— DATA FOR ANALYSIS —
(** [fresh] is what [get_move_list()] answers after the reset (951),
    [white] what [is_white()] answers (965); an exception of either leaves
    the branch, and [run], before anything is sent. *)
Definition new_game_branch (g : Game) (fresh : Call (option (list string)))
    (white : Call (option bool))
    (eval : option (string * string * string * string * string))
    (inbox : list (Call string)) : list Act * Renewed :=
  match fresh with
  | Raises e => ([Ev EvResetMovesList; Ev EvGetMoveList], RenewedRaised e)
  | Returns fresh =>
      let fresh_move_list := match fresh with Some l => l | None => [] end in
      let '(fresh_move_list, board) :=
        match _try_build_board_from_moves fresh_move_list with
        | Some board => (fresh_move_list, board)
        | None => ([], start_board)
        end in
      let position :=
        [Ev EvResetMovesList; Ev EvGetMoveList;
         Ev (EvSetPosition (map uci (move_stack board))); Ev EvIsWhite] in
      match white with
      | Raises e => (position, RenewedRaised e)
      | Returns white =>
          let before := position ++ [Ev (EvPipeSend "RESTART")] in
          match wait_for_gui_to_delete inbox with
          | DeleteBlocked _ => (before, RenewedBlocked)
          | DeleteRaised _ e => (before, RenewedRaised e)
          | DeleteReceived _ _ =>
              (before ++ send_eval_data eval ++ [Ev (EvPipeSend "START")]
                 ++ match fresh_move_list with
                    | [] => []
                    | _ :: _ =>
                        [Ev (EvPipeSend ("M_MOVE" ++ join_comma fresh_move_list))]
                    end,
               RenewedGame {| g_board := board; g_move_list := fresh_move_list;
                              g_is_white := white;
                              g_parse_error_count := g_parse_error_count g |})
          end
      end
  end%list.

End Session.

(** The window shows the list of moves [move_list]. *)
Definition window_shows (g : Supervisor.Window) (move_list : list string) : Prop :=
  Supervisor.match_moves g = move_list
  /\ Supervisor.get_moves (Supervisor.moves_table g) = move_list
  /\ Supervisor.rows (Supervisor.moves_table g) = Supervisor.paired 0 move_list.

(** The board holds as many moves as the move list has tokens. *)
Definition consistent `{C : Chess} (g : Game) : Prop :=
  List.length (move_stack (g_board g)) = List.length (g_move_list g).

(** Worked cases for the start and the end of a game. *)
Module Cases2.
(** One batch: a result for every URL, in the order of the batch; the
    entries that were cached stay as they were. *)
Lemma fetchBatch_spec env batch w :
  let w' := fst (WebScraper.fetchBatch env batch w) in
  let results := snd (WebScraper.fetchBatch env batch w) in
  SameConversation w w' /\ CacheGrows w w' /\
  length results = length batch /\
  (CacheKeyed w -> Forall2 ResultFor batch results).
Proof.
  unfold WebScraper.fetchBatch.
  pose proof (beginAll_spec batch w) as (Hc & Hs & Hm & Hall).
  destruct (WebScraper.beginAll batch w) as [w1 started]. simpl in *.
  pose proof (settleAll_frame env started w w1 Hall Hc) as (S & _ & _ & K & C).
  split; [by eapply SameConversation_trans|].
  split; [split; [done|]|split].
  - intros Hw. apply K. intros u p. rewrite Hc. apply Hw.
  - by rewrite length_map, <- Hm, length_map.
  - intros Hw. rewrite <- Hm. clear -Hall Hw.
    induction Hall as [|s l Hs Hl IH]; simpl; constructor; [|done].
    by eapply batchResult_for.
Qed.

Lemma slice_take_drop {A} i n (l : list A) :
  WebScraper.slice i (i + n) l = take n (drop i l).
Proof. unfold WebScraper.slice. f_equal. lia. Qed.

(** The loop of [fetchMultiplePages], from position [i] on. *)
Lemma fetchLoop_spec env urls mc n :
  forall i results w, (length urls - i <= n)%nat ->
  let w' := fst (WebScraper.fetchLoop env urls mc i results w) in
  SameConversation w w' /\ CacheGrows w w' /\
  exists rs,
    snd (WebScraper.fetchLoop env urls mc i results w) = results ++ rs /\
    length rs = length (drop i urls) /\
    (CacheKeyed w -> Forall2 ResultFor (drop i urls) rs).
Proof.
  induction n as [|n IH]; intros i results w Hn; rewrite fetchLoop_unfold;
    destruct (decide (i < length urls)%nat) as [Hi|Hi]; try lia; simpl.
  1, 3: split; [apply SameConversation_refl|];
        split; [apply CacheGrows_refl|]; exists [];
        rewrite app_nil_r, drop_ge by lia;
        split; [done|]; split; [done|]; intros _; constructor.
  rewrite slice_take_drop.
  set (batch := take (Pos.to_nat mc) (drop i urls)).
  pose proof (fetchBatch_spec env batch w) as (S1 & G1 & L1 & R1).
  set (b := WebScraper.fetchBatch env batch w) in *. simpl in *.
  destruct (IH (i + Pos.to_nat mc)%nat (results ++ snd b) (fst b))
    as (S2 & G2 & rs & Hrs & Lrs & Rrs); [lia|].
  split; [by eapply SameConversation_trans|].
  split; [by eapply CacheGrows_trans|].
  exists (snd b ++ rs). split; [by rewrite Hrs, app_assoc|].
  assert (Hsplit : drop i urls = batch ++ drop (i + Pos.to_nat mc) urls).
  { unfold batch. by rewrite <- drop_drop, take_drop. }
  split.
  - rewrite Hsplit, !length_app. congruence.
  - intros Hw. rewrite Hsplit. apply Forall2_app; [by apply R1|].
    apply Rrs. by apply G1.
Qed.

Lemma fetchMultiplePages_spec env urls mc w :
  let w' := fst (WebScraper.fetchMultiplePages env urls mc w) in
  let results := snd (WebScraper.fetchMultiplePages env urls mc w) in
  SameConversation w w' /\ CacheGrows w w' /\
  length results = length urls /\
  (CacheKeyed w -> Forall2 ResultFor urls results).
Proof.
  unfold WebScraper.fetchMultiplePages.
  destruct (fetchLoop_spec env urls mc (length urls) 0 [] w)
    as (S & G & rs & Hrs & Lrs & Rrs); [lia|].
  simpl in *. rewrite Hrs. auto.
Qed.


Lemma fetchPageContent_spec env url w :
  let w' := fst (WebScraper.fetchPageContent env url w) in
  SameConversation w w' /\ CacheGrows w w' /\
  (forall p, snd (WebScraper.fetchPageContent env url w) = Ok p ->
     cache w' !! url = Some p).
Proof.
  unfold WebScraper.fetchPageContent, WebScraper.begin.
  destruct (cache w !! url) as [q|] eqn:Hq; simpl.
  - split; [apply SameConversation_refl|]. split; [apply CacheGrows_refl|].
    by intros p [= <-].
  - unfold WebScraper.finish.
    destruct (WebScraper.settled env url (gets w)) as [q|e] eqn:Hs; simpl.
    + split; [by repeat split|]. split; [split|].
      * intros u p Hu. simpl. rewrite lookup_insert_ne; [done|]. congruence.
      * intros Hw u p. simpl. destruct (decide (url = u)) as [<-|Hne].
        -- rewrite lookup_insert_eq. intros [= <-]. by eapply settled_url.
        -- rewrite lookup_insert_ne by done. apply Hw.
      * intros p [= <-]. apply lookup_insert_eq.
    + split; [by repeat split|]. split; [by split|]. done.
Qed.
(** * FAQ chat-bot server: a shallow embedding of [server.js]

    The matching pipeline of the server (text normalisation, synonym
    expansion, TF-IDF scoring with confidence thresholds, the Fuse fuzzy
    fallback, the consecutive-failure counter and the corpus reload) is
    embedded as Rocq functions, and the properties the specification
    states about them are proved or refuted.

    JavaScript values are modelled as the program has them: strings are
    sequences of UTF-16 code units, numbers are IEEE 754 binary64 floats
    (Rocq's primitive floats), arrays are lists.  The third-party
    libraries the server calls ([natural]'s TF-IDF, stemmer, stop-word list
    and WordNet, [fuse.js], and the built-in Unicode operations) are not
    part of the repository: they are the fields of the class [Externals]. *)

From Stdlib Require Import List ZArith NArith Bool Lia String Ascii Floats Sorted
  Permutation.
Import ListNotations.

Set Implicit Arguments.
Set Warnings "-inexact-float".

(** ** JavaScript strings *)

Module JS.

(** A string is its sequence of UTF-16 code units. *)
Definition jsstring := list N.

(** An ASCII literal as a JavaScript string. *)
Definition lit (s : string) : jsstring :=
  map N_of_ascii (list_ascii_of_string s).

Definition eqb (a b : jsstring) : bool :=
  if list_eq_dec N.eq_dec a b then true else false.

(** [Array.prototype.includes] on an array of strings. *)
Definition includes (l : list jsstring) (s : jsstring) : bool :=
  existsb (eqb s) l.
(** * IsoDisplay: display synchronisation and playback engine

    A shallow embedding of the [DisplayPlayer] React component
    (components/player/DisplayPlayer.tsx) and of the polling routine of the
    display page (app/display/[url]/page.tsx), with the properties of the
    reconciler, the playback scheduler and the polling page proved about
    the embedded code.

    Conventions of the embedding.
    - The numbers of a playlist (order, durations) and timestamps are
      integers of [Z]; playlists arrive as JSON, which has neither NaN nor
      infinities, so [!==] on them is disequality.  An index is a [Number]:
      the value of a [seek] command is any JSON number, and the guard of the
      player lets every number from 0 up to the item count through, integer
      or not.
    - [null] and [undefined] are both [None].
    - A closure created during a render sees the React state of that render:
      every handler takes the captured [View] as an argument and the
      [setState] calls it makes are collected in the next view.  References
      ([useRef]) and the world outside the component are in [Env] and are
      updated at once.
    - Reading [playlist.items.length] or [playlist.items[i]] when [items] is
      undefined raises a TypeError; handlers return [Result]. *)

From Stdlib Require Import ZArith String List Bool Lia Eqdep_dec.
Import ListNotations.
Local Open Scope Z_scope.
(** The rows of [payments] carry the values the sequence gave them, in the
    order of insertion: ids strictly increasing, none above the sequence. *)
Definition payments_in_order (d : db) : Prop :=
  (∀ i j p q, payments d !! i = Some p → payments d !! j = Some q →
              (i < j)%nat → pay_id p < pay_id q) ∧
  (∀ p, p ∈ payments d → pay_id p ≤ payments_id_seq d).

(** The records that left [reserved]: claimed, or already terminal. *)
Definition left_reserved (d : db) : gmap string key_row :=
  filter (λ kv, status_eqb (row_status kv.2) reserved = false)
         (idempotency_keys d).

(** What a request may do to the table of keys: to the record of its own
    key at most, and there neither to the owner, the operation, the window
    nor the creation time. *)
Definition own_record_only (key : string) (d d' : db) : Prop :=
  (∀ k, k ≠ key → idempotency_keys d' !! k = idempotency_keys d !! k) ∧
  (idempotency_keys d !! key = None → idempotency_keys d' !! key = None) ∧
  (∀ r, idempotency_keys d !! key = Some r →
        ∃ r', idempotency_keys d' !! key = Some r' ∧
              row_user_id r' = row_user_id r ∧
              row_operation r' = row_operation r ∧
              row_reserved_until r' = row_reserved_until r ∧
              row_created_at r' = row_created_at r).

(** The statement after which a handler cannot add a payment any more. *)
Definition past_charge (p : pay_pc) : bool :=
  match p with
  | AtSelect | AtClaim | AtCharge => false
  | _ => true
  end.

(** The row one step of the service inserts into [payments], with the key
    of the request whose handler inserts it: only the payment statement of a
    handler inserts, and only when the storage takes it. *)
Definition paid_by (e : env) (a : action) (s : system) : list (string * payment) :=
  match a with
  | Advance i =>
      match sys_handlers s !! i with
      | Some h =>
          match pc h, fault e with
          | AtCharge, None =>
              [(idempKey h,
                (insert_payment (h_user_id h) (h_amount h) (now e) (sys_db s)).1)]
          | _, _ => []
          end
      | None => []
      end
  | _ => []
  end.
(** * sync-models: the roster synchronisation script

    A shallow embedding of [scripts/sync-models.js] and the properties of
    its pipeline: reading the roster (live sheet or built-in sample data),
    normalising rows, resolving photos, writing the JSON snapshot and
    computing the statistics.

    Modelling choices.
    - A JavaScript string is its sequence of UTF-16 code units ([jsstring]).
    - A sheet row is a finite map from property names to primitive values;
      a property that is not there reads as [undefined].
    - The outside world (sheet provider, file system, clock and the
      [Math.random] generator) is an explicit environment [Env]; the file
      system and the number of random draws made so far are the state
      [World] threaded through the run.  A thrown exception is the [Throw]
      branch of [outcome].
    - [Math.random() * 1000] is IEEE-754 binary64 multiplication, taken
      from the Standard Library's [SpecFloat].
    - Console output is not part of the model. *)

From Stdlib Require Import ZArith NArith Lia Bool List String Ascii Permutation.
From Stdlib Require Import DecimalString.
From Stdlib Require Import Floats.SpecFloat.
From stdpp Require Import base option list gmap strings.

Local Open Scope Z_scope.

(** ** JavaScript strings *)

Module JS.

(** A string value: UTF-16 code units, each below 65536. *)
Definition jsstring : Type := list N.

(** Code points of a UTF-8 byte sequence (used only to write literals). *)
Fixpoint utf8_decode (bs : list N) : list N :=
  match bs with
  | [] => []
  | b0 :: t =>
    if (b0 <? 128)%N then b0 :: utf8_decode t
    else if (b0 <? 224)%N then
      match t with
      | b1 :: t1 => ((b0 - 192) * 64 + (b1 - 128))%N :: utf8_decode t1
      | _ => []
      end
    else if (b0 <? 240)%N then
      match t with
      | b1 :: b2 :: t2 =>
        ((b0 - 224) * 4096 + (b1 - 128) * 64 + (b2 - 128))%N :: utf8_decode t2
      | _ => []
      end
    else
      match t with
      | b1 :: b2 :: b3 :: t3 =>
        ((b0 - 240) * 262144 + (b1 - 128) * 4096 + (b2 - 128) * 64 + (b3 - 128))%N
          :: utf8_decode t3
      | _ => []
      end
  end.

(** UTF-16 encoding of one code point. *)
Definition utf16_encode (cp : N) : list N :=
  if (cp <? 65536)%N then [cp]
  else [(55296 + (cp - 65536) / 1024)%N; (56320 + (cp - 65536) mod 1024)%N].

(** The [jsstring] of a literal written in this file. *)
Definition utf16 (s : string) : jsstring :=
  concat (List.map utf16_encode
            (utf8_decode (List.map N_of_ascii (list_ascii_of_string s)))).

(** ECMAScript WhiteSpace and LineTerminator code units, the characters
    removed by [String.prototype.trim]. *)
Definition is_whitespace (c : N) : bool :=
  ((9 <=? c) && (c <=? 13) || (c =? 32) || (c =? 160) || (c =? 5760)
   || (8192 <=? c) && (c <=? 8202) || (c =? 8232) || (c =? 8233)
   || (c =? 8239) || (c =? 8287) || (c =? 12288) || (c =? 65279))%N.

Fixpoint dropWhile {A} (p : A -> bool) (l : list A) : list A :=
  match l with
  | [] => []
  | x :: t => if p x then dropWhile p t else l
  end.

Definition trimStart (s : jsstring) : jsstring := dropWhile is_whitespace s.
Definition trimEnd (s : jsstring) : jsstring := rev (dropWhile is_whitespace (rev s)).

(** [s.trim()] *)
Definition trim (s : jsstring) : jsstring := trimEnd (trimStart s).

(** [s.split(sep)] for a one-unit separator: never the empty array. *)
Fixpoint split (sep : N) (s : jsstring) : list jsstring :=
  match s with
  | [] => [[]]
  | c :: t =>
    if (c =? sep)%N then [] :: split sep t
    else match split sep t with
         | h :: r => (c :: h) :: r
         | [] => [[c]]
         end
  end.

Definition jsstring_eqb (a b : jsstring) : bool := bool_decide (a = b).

— WORK REQUIRED —
Quote the records above exactly, from the first line through the line containing "Returns white =>", and nothing more.

— SOLUTION TO THIS EXERCISE —
(** [fresh] is what [get_move_list()] answers after the reset (951),
    [white] what [is_white()] answers (965); an exception of either leaves
    the branch, and [run], before anything is sent. *)
Definition new_game_branch (g : Game) (fresh : Call (option (list string)))
    (white : Call (option bool))
    (eval : option (string * string * string * string * string))
    (inbox : list (Call string)) : list Act * Renewed :=
  match fresh with
  | Raises e => ([Ev EvResetMovesList; Ev EvGetMoveList], RenewedRaised e)
  | Returns fresh =>
      let fresh_move_list := match fresh with Some l => l | None => [] end in
      let '(fresh_move_list, board) :=
        match _try_build_board_from_moves fresh_move_list with
        | Some board => (fresh_move_list, board)
        | None => ([], start_board)
        end in
      let position :=
        [Ev EvResetMovesList; Ev EvGetMoveList;
         Ev (EvSetPosition (map uci (move_stack board))); Ev EvIsWhite] in
      match white with
      | Raises e => (position, RenewedRaised e)
      | Returns white =>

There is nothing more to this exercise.